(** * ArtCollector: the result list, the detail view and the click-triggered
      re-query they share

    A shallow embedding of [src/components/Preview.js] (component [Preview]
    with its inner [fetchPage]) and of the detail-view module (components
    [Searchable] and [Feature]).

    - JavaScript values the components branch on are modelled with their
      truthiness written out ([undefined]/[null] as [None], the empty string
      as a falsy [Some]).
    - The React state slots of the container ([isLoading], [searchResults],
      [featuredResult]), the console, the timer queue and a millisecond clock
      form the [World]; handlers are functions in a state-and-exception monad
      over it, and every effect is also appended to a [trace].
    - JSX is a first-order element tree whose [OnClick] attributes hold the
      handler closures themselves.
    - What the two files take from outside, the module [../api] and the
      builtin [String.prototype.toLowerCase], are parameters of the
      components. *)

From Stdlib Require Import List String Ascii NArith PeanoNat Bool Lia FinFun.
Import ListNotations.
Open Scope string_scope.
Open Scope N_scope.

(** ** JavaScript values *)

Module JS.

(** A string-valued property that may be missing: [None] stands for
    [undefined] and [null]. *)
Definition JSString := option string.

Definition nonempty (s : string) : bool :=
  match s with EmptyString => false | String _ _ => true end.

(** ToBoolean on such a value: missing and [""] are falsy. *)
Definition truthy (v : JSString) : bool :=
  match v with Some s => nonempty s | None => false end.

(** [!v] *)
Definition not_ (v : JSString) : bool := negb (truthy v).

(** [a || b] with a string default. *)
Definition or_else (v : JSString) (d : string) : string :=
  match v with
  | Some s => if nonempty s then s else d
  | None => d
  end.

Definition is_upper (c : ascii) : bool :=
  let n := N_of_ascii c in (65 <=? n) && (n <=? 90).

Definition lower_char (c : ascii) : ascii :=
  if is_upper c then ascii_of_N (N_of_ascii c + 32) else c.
========================================================================
• _What you have to do_:
Of the entries above, repeat exactly the lines between the line with "Definition not_ (v" and the line with "let n := N_of_ascii", inclusive, and no others.

• _Exercise result_:
Definition not_ (v : JSString) : bool := negb (truthy v).

(** [a || b] with a string default. *)
Definition or_else (v : JSString) (d : string) : string :=
  match v with
  | Some s => if nonempty s then s else d
  | None => d
  end.

Definition is_upper (c : ascii) : bool :=
  let n := N_of_ascii c in (65 <=? n) && (n <=? 90).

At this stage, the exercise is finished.